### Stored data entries
===
Lemma pseudo_links_separated links : forall html,
  pseudo_links links html =
  html +:+ separated ((λ link, plain_link link.1 link.2) <$> links).
Proof.
  induction links as [| link rest IH]; intros html.
  - cbn [pseudo_links fmap list_fmap separated foldr]. by rewrite sapp_nil_r.
  - cbn [pseudo_links]. rewrite IH, fmap_cons, boardLink_true.
    cbn [separated foldr]. by rewrite !sapp_assoc.
Qed.

End TemplatesFacts.

Import Templates TemplatesFacts.

(** X11: when the first of the enabled boards (or, with none enabled,
    the board of all boards) is not the staff board, the navigation is
    its opening, the links of all boards but the staff board and of the
    configured links, in order, with the separator between each two of
    them and nowhere else, and its closing. *)
Theorem boardNavigation_separates_links (conf : Boards) :
  head (Enabled conf ++ ["all"%string]) <> Some (Staff conf) ->
  boardNavigation conf =
  (nav_open +:+ String.concat " / " (nav_links conf) +:+ nav_close)%string.
Proof.
  intros Hhead. unfold boardNavigation, nav_links.
  destruct (Enabled conf ++ ["all"%string])%list as [| board rest] eqn:Hb;
    [by destruct (Enabled conf) |].
  cbn [head] in Hhead. assert (board <> Staff conf) as Hne by congruence.
  cbn [board_links]. rewrite decide_False by done.
  rewrite bool_decide_eq_false_2 by lia.
  rewrite board_links_later, pseudo_links_separated.
  rewrite filter_cons, decide_True by done. rewrite fmap_cons.
  cbn [app]. rewrite concat_separated, separated_app.
  fold nav_open. unfold nav_close, plain_link. by rewrite !sapp_assoc.
Qed.

Lemma boardNavigation_separates_links_witness :
  let conf := mkBoards ["a"; "staff"; "g"]%string "staff"%string
                [("news", "/news/")%string] in
  boardNavigation conf =
  (nav_open
   +:+ plain_link "a" "../a/" +:+ " / " +:+ plain_link "g" "../g/"
   +:+ " / " +:+ plain_link "all" "../all/"
   +:+ " / " +:+ plain_link "news" "/news/"
   +:+ nav_close)%string.
Proof.
  intros conf.
  rewrite (boardNavigation_separates_links conf) by (vm_compute; discriminate).
  vm_compute. reflexivity.
Defined.

(** X12: when the staff board is the first of the enabled boards, it is
    passed over without the next link taking the first place: every link
    of the navigation, the first one too, comes after a separator. *)
Theorem boardNavigation_staff_board_first (conf : Boards) :
  head (Enabled conf ++ ["all"%string]) = Some (Staff conf) ->
  boardNavigation conf =
  (nav_open +:+ separated (nav_links conf) +:+ nav_close)%string.
Proof.
  intros Hhead. unfold boardNavigation, nav_links.
  destruct (Enabled conf ++ ["all"%string])%list as [| board rest] eqn:Hb;
    [done |].
  cbn [head] in Hhead. injection Hhead as ->.
  cbn [board_links]. rewrite decide_True by done.
  rewrite board_links_later, pseudo_links_separated.
  rewrite filter_cons, decide_False by (by intros ?).
  rewrite separated_app.
  fold nav_open. unfold nav_close. by rewrite !sapp_assoc.
Qed.

Lemma boardNavigation_staff_board_first_witness :
  let conf := mkBoards ["staff"; "a"]%string "staff"%string [] in
  boardNavigation conf =
  (nav_open
   +:+ " / " +:+ plain_link "a" "../a/"
   +:+ " / " +:+ plain_link "all" "../all/"
   +:+ nav_close)%string.
Proof.
  intros conf.
  rewrite (boardNavigation_staff_board_first conf) by reflexivity.
  vm_compute. reflexivity.
Defined.

(** X13: [Get] after [Set] gives the store that was set under the name
    and what was there before under every other name; the later of two
    stores set under one name is the one that stays; and a name nothing
    was set under gives the store with no HTML and the empty hash. *)
Theorem Get_after_Set (resources : gmap string Store) (name other : string)
    (s s' : Store) :
  Get (Set_ resources name s) name = s
  ∧ (other <> name -> Get (Set_ resources name s) other = Get resources other)
  ∧ Set_ (Set_ resources name s) name s' = Set_ resources name s'
  ∧ (resources !! name = None -> Get resources name = zero_Store)
  ∧ Get ∅ name = zero_Store.
Proof.
  unfold Get, Set_. split; [by rewrite lookup_insert_eq |].
  split; [intros Hne; by rewrite lookup_insert_ne |].
  split; [apply insert_insert_eq |].
  split; [by intros -> | by rewrite lookup_empty].
Qed.

Import Lifecycle LifecycleFacts.

(** X14: [extractAttrs] run on its own result changes nothing; what it
    returns is part of what it was given and holds no function; and an
    object without functions comes back whole. *)
Theorem extractAttrs_is_idempotent (src : gmap string value) :
  extractAttrs (extractAttrs src) = extractAttrs src
  ∧ extractAttrs src ⊆ src
  ∧ (forall key v, extractAttrs src !! key = Some v -> is_function v = false)
  ∧ ((forall key v, src !! key = Some v -> is_function v = false) ->
     extractAttrs src = src).
Proof.
  split; [| split; [| split]].
  - apply map_eq. intros key. rewrite !extractAttrs_lookup.
    destruct (src !! key) as [v |]; [| done].
    destruct (is_function v) eqn:Hf; [done |]. by rewrite Hf.
  - apply map_subseteq_spec. intros key v Hv.
    by apply extractAttrs_only in Hv as [? _].
  - intros key v Hv. by apply extractAttrs_only in Hv as [_ ?].
  - intros Hno. apply map_eq. intros key. rewrite extractAttrs_lookup.
    destruct (src !! key) as [v |] eqn:Hv; [| done].
    by rewrite (Hno key v Hv).
Qed.

(** X16: [parseInput] returns exactly when the counter is no further
    above the limit than the committed line is long, whatever the value.
    Then two nested calls are enough, and any more give the same form;
    otherwise every shortened value exceeds again and no number of nested
    calls is enough. *)
Theorem parseInput_returns_iff (m : FormModel) (val : jsstring) :
  ((exists fuel m', parseInput fuel m val = Some m')
   ↔ bodyLength m <= 2000 + len (line m))
  ∧ (bodyLength m <= 2000 + len (line m) ->
     parseInput 2 m val = Some (parsed m val)
     ∧ forall n, parseInput (S (S n)) m val = Some (parsed m val))
  ∧ (2000 + len (line m) < bodyLength m ->
     forall fuel, parseInput fuel m val = None).
Proof.
  split; [split |].
  - intros (fuel & m' & H).
    destruct (decide (bodyLength m <= 2000 + len (line m))) as [| Hgt];
      [done |].
    rewrite parseInput_diverges in H by (unfold MAX_BODY_LENGTH; lia). done.
  - intros Hle. exists 2%nat, (parsed m val). by apply parseInput_parsed.
  - split.
    + intros Hle. split; [by apply parseInput_parsed |].
      intros n. by apply parseInput_parsed.
    + intros Hgt fuel. apply parseInput_diverges.
      unfold MAX_BODY_LENGTH. lia.
Qed.

(** ** The scheduled replacement, run *)

Module DOMFacts.

Import DOM.

(** Induction on a node with its children. *)
Lemma node_children_ind (P : node -> Prop) :
  (forall data, P (Text data)) ->
  (forall tag children, Forall P children -> P (Element tag children)) ->
  forall n, P n.
Proof.
  intros HT HE.
  exact (fix go (n : node) : P n :=
           match n with
           | Text data => HT data
           | Element tag children =>
               HE tag children
                 ((fix all (l : list node) : Forall P l :=
                     match l with
                     | [] => @List.Forall_nil _ P
                     | c :: r => @List.Forall_cons _ P c r (go c) (all r)
                     end) children)
           end).
Qed.

(** No child element has the index 0. *)
Lemma query_siblings_zero query i nodes :
  Forall (λ n, query n = None) nodes -> 1 <= i ->
  query_siblings query 0 i nodes = None.
Proof.
  intros Hall. revert i.
  induction Hall as [| n rest Hn _ IH]; intros i Hi; [done |].
  destruct n as [data | tag children]; cbn [query_siblings]; [by apply IH |].
  rewrite decide_False by lia. rewrite Hn. apply IH. lia.
Qed.

Lemma replace_siblings_zero replace i frag nodes :
  Forall (λ n, replace n = None) nodes -> 1 <= i ->
  replace_siblings replace 0 i frag nodes = None.
Proof.
  intros Hall. revert i.
  induction Hall as [| n rest Hn _ IH]; intros i Hi; [done |].
  destruct n as [data | tag children]; cbn [replace_siblings].
  - by rewrite IH.
  - rewrite decide_False by lia. rewrite Hn, IH by lia. done.
Qed.

(** [span:nth-child(0)] matches nothing, whatever is in the page. *)
Lemma querySelector_zero parent : querySelector 0 parent = None.
Proof.
  induction parent as [data | tag children IH] using node_children_ind;
    [done |].
  cbn [querySelector]. by apply query_siblings_zero.
Qed.

Lemma replaceNthSpan_zero frag parent : replaceNthSpan 0 frag parent = None.
Proof.
  induction parent as [data | tag children IH] using node_children_ind;
    [done |].
  cbn [replaceNthSpan]. by rewrite replace_siblings_zero.
Qed.

(** The replacement throws exactly when the lookup finds nothing. *)
Lemma replace_siblings_None query replace num frag nodes : forall i,
  Forall (λ n, replace n = None ↔ query n = None) nodes ->
  replace_siblings replace num i frag nodes = None
  ↔ query_siblings query num i nodes = None.
Proof.
  induction nodes as [| n rest IH]; intros i Hall; [done |].
  apply Forall_cons in Hall as [Hn Hall].
  destruct n as [data | tag children];
    cbn [replace_siblings query_siblings].
  - rewrite <- (IH i Hall).
    by destruct (replace_siblings replace num i frag rest).
  - case_decide; [done |].
    destruct (replace (Element tag children)) as [el |] eqn:Hr;
      destruct (query (Element tag children)) as [found |] eqn:Hq.
    + done.
    + destruct Hn as [_ Hn]. by specialize (Hn eq_refl).
    + destruct Hn as [Hn _]. by specialize (Hn eq_refl).
    + rewrite <- (IH (i + 1) Hall).
      by destruct (replace_siblings replace num (i + 1) frag rest).
Qed.

Lemma replaceNthSpan_None num frag parent :
  replaceNthSpan num frag parent = None ↔ querySelector num parent = None.
Proof.
  induction parent as [data | tag children IH] using node_children_ind;
    [done |].
  cbn [replaceNthSpan querySelector].
  rewrite <- (replace_siblings_None (querySelector num)
                (replaceNthSpan num frag) num frag children 1 IH).
  by destruct (replace_siblings (replaceNthSpan num frag) num 1 frag children).
Qed.

End DOMFacts.

(** ** Closing the first line *)

Import DOM DOMFacts.

(** C4, as the code runs: a line feed appended to a form with no parsed
    line yet makes the count of parsed lines 1 and hands [terminateLine]
    the count as it was, 0.  The parser is called with the last line of
    the body as it stood before the line feed went in, the part after its
    last line feed, and the replacement is scheduled for
    [span:nth-child(0)].  That selector matches no element of any
    blockquote, since [nth-child] counts from 1: the lookup gives null,
    [el.replaceWith] throws, and the line is not replaced by its parsed
    form. *)
Theorem first_closed_line_is_not_replaced (m : FormModel) (code : Z)
    (render : option jsstring -> list node) (frag : list node)
    (blockquote : node) :
  fromCharCode code = [NL] ->
  parsedLines m = 0 ->
  parsedLines (append m code) = 1
  ∧ body (append m code) = body m ++ [NL]
  ∧ (exists l,
       lastBodyLine m = Some l
       ∧ (NL ∉ l)
       ∧ (body m = l ∨ exists p, body m = p ++ NL :: l)
       ∧ viewlog (append m code) =
           viewlog m ++ [ParseTerminatedLine (Some l); ReplaceNthSpan 0]
       ∧ flush render frag [ParseTerminatedLine (Some l); ReplaceNthSpan 0]
           blockquote = None)
  ∧ querySelector 0 blockquote = None
  ∧ replaceNthSpan 0 frag blockquote = None.
Proof.
  intros Hc Hp.
  destruct (append_cases m code) as [[_ Ha] | (x & Hx & He & _)];
    [| rewrite Hc in He; by injection He as <-].
  rewrite Ha, Hp. split; [done |]. split; [done |]. split.
  - destruct (lastBodyLine_after_last_nl m) as (l & Hl & Hnl & Hb).
    exists l. do 3 (split; [done |]). cbn [viewlog]. rewrite Hl.
    split; [done |]. cbn [flush]. by rewrite replaceNthSpan_zero.
  - split; [apply querySelector_zero | apply replaceNthSpan_zero].
Qed.

Lemma first_closed_line_is_not_replaced_witness :
  let m := mkFormModel 4 0 [97; 10; 104; 105] [104; 105] [] [] [] in
  let placeholder := Element "span" [Text [104; 105]] in
  let blockquote := Element "blockquote" [placeholder; Element "textarea" []] in
  let render := λ l : option jsstring, [Element "em" [Text (default [] l)]] in
  parsedLines (append m 10) = 1
  ∧ viewlog (append m 10) =
      [ParseTerminatedLine (Some [104; 105]); ReplaceNthSpan 0]
  ∧ flush render [] (viewlog (append m 10)) blockquote = None
  ∧ querySelector 0 blockquote = None
  ∧ querySelector 1 blockquote = Some placeholder
  ∧ replaceNthSpan 1 (render (Some [104; 105])) blockquote =
      Some (Element "blockquote"
              [Element "em" [Text [104; 105]]; Element "textarea" []]).
Proof.
  intros m placeholder blockquote render.
  destruct (first_closed_line_is_not_replaced m 10 render [] blockquote
              eq_refl eq_refl)
    as (Hp & _ & (l & Hl & _ & _ & Hv & Hf) & Hq & _).
  assert (l = [104; 105]) as -> by (vm_compute in Hl; congruence).
  split; [exact Hp |]. split; [exact Hv |]. split; [rewrite Hv; exact Hf |].
  split; [exact Hq |]. split; reflexivity.
Defined.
===
### Work request
Set down exactly the lines of the data above, beginning with the line that has "End TemplatesFacts." and ending with the line that has "its opening, the", and no others.

### Solution below
End TemplatesFacts.

Import Templates TemplatesFacts.

(** X11: when the first of the enabled boards (or, with none enabled,
    the board of all boards) is not the staff board, the navigation is
    its opening, the links of all boards but the staff board and of the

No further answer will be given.